This is echoed in The Chicago Tribune:
While her girlfriends, including Box, regularly baby-sat, Stanley Ann showed no
interest. "She felt she didn't need to date or marry or have children," Box
recalled. "It wasn't a put-down, it wasn't hurtful. That's just who she was."
Things suddenly changed when Ann graduated in 1960 and the Dunhams moved to
Hawaii. Young Ann quickly fell in love with and married Barack Obama Sr, a
socialist from Kenya who she met in a University of Hawaii Russian language
class -- and soon gave birth to Barack Jr. Seattle's leftist milieu of
coffeehouse political debates in Hawaii evolved into long sessions at UH Manoa
with other leftist students listening to jazz, drinking beer and debating
politics and world affairs. Along with Dunham and Obama Sr were future Hawaii
congressman Neil Abercrombie and others who would become leaders of the Hawaii
Democratic Party.
Honolulu had just two years earlier been shaken by the Honolulu Seven Trial of
Longshoremen's Union leaders and other Communist Party members ending with
convictions overturned by a 1958 Supreme Court decision. But just as with John
Stenhouse and Mercer Island, this didn't scare the Dunhams -- it attracted them.

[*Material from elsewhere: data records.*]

(* ===== verification/FsData.v ===== *)
(** * File contents: [bmap], [readi] and [writei] against an array of bytes

    A file is the array of bytes its block addresses lead to, with zeroes
    where no block is allocated.  [bmap] allocates without changing the array,
    [writei] stores into it and [readi] returns it. *)

From S2P Require Import Prelude Bytes Core Bio Log Txn StringLib Cons Fs FsTx FsBlocks FsInodes.

(** ** Blocks a file may own *)

Definition notbm (s : fsst) (k : Z) : Prop := forall b, 0 <= b < sb_size (fsb s) -> bmblock (fsb s) b <> k.

(** The layout with the inode table: the boot block and the inode blocks are
    marked used. *)
Record fslay (s : fsst) : Prop := {
  fl_layout : layout s;
  fl_itable : itable_ok s;
  fl_zero : used s 0 = true;
  fl_iused : forall n, 0 <= n < sb_ninodes (fsb s) ->
     0 <= iblock (fsb s) n < sb_size (fsb s) /\ used s (iblock (fsb s) n) = true /\ iblock (fsb s) n <> 1 /\
     notbm s (iblock (fsb s) n) }.

Record datab (s : fsst) (k : Z) : Prop := {
  db_range : 0 < k < sb_size (fsb s);
  db_home : fhome s k;
  db_used : used s k = true;
  db_bm : notbm s k;
  db_one : k <> 1;
  db_inode : forall n, 0 <= n < sb_ninodes (fsb s) -> iblock (fsb s) n <> k }.

(** What allocation and data writes keep: the shape of the disk, and that used
    blocks stay used. *)
Record grow (s s' : fsst) : Prop := {
  gr_sb : fsb s' = fsb s;
  gr_len : flen s' = flen s;
  gr_home : forall n, fhome s' n <-> fhome s n;
  gr_used : forall j, 0 <= j < sb_size (fsb s) -> used s j = true -> used s' j = true;
  gr_one : fview s' 1 = fview s 1 }.

Lemma grow_refl s : grow s s.
Proof. by split. Qed.
Lemma grow_trans s1 s2 s3 : grow s1 s2 -> grow s2 s3 -> grow s1 s3.
Proof.
  intros [A1 A2 A3 A4 A5] [B1 B2 B3 B4 B5]. split; try congruence.
  - intros n. by rewrite B3, A3.
  - intros j Hj Hu. apply B4; [by rewrite A1|by apply A4].
Qed.
Lemma datab_grow s s' k : grow s s' -> datab s k -> datab s' k.
Proof.
  intros [G1 G2 G3 G4 G5] [D1 D2 D3 D4 D5 D6]. split; unfold notbm in *; rewrite ?G1; try done; [by apply G3|apply G4; [lia|done]].
Qed.
Lemma fslay_grow s s' : grow s s' -> fslay s -> fslay s'.
Proof.
  intros [G1 G2 G3 G4 G5] [[L1 L2 L3 L4 L5 L6 L7] [T1 T2] Hz Hi]. split.
  - split; rewrite ?G1, ?G2; try done.
    + intros b Hb. apply G3. by apply L3.
    + intros b Hb Hu. rewrite G3. apply L4; [done|]. destruct (used s b) eqn:E; [|done]. rewrite (G4 b Hb E) in Hu. done.
    + by rewrite G5.
    + destruct L7 as (? & ? & ?). split_and!; [done|apply G4; [lia|done]|done].
  - split; rewrite G1; [done|]. intros n Hn. apply G3. by apply T2.
  - apply G4; [|done]. destruct L7. lia.
  - intros n Hn. unfold notbm in *. rewrite G1 in *. destruct (Hi n Hn) as (? & ? & ? & ?). split_and!; try done; try lia. by apply G4.
Qed.

(** The number of free blocks. *)
Definition nfree (s : fsst) : nat := length (filter (fun b => used s b = false) (seqZ 0 (sb_size (fsb s)))).

Lemma nfree_pos s : (0 < nfree s)%nat -> exists f, 0 <= f < sb_size (fsb s) /\ used s f = false.
Proof.
  unfold nfree. destruct (filter _ _) as [|f l] eqn:E; [cbn; lia|]. intros _. exists f.
  assert (f ∈ filter (fun b => used s b = false) (seqZ 0 (sb_size (fsb s)))) as Hf by (rewrite E; set_solver).
  apply list_elem_of_filter in Hf as [Hu Hr]. apply elem_of_seqZ in Hr. split; [lia|done].
Qed.
Lemma filter_same (P Q : Z -> Prop) `{!forall x, Decision (P x), !forall x, Decision (Q x)} (l : list Z) :
  (forall x, x ∈ l -> P x <-> Q x) -> filter P l = filter Q l.
Proof.
  induction l as [|x l IH]; intros HPQ; [done|]. rewrite !filter_cons. rewrite IH by (intros y Hy; apply HPQ; set_solver).
  assert (P x <-> Q x) by (apply HPQ; set_solver). destruct (decide (P x)), (decide (Q x)); tauto.
Qed.
Lemma filter_drop_one (P Q : Z -> Prop) `{!forall x, Decision (P x), !forall x, Decision (Q x)} (l : list Z) b :
  NoDup l -> b ∈ l -> P b -> (forall x, x ∈ l -> Q x <-> (P x /\ x <> b)) -> length (filter P l) = S (length (filter Q l)).
Proof.
  intros Hnd. induction Hnd as [|x l Hx Hnd IH]; [by intros ?%not_elem_of_nil|]. intros Hb HP HQ. rewrite !filter_cons.
  destruct (decide (x = b)) as [-> |Hne].
  - rewrite decide_True by done. rewrite (decide_False (P := Q b)) by (rewrite HQ by set_solver; naive_solver). cbn. f_equal. f_equal.
    apply filter_same. intros y Hy. rewrite HQ by set_solver. split; [intros ?; split; [done|by intros ->]|naive_solver].
  - apply elem_of_cons in Hb as [?|Hb]; [done|]. assert (Q x <-> P x) as Hx' by (rewrite HQ by set_solver; naive_solver).
    specialize (IH Hb HP ltac:(intros y Hy; apply HQ; set_solver)).
    destruct (decide (P x)), (decide (Q x)); cbn; rewrite ?IH; tauto.
Qed.

Lemma wp_balloc_file s pid hs Q :
  fx s pid hs -> fslay s -> hs_ok s hs -> room s 2 -> (size hs <= 1)%nat -> (0 < nfree s)%nat ->
  (forall b s', fx s' pid hs -> fkeep 2 s s' -> grow s s' -> used s b = false -> 0 <= b < sb_size (fsb s) -> datab s' b ->
     fview s' b = zeros -> (forall k, k <> b -> notbm s k -> fview s' k = fview s k) ->
     nfree s = S (nfree s') -> Q b s') ->
  wp (balloc 1) Q s.
Proof.
  intros Hx Hl Hh Hr Hsz Hf HQ. pose proof (fl_layout _ Hl) as Hly.
  apply (wp_balloc s pid hs); [done..|by apply nfree_pos|]. intros b s' Hp. pose proof Hp as [P1 P2 P3 P4 P5 P6].
  destruct (ly_one _ Hly) as (O1 & O2 & O3). destruct (ly_free _ Hly b P3 P4) as [F1 F2].
  assert (b <> 1) as Hb1 by congruence. assert (b <> 0) as Hb0 by (pose proof (fl_zero _ Hl); congruence).
  assert (grow s s') as Hg.
  { split; [apply P2|by eapply fkeep_len|intros n; by eapply fkeep_home| |by apply (balloc_other s pid hs b)].
    intros j Hj Hu. rewrite (balloc_used s pid hs Hx Hly b s' j Hp Hj), Hu. apply orb_true_r. }
  apply HQ; try done.
  - split; unfold notbm; rewrite ?(gr_sb _ _ Hg); try done; [lia|by apply (gr_home _ _ Hg)| |].
    + rewrite (balloc_used s pid hs Hx Hly b s' b Hp P3), Z.eqb_refl. done.
    + intros n Hn E. destruct (fl_iused _ Hl n Hn) as (_ & Hu & _). congruence.
  - rewrite P6. apply vupd_eq.
  - intros k Hk Hnb. by apply (balloc_other s pid hs b).
  - unfold nfree. rewrite (gr_sb _ _ Hg). apply filter_drop_one with b; [apply NoDup_seqZ|apply elem_of_seqZ; lia|done|].
    intros j Hj%elem_of_seqZ. rewrite (balloc_used s pid hs Hx Hly b s' j Hp) by lia. rewrite orb_false_iff, Z.eqb_neq. naive_solver.
Qed.

(** ** Steps that may change an inode *)

Definition fstep (k : Z) (s s' : fsst) : Prop := fkeep k (set_inodes (inodes s') s) s'.

Lemma fstep_keep k s s' : fkeep k s s' -> fstep k s s'.
Proof. intros K. unfold fstep. rewrite (fk_inodes _ _ _ K). by destruct s. Qed.
Lemma fstep_inodes s v : fstep 0 s (set_inodes v s).
Proof. apply fkeep_refl. Qed.
Lemma fstep_trans k1 k2 k s1 s2 s3 : fstep k1 s1 s2 -> fstep k2 s2 s3 -> k1 + k2 <= k -> fstep k s1 s3.
Proof.
  intros [A1 _ A3 A4 A5 A6 A7 A8 A9 A10] [B1 _ B3 B4 B5 B6 B7 B8 B9 B10] Hk. unfold lhn in *. cbn in *.
  split; unfold lhn; cbn; try congruence; [by etrans|lia].
Qed.
Lemma fstep_room k j s s' : fstep j s s' -> room s (j + k) -> room s' k.
Proof. intros H Hr. eapply (room_keep k j); [exact H|exact Hr]. Qed.
Lemma fstep_refl s : fstep 0 s s.
Proof. apply fstep_keep, fkeep_refl. Qed.
Lemma fstep_weaken k k' s s' : fstep k s s' -> k <= k' -> fstep k' s s'.
Proof. intros H Hk. eapply (fstep_trans k 0); [done|apply fstep_refl|lia]. Qed.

Upon arriving in Honolulu, they became fast friends with Frank Marshall Davis
who had been a columnist for the ILWU's communist-line Honolulu Record
newspaper. Davis had at one point chaired the Honolulu Seven defense committee.
Davis' editor had been one of the Honolulu Seven defendants -- Koji Ariyoshi.
The largest shareholder in the Record was Ed Rohrbough. Ariyoshi's memoir "From
Kona to Yenan" describes how he and Rohrbough worked as US military intelligence
officers hand in hand with Mao Zedong in Yenan, China during WW2. During and
after the war they helped steer US policy toward the Red Chinese and against the
Nationalists.
In Davis' memoir, "Livin the Blues" (p321), Davis describes the numerous highly
successful people among Hawaii's very small black population and lists the
positions they have risen in their various professions. He then complains:
"These and similar jobs and elective positions were obtained solely on merit.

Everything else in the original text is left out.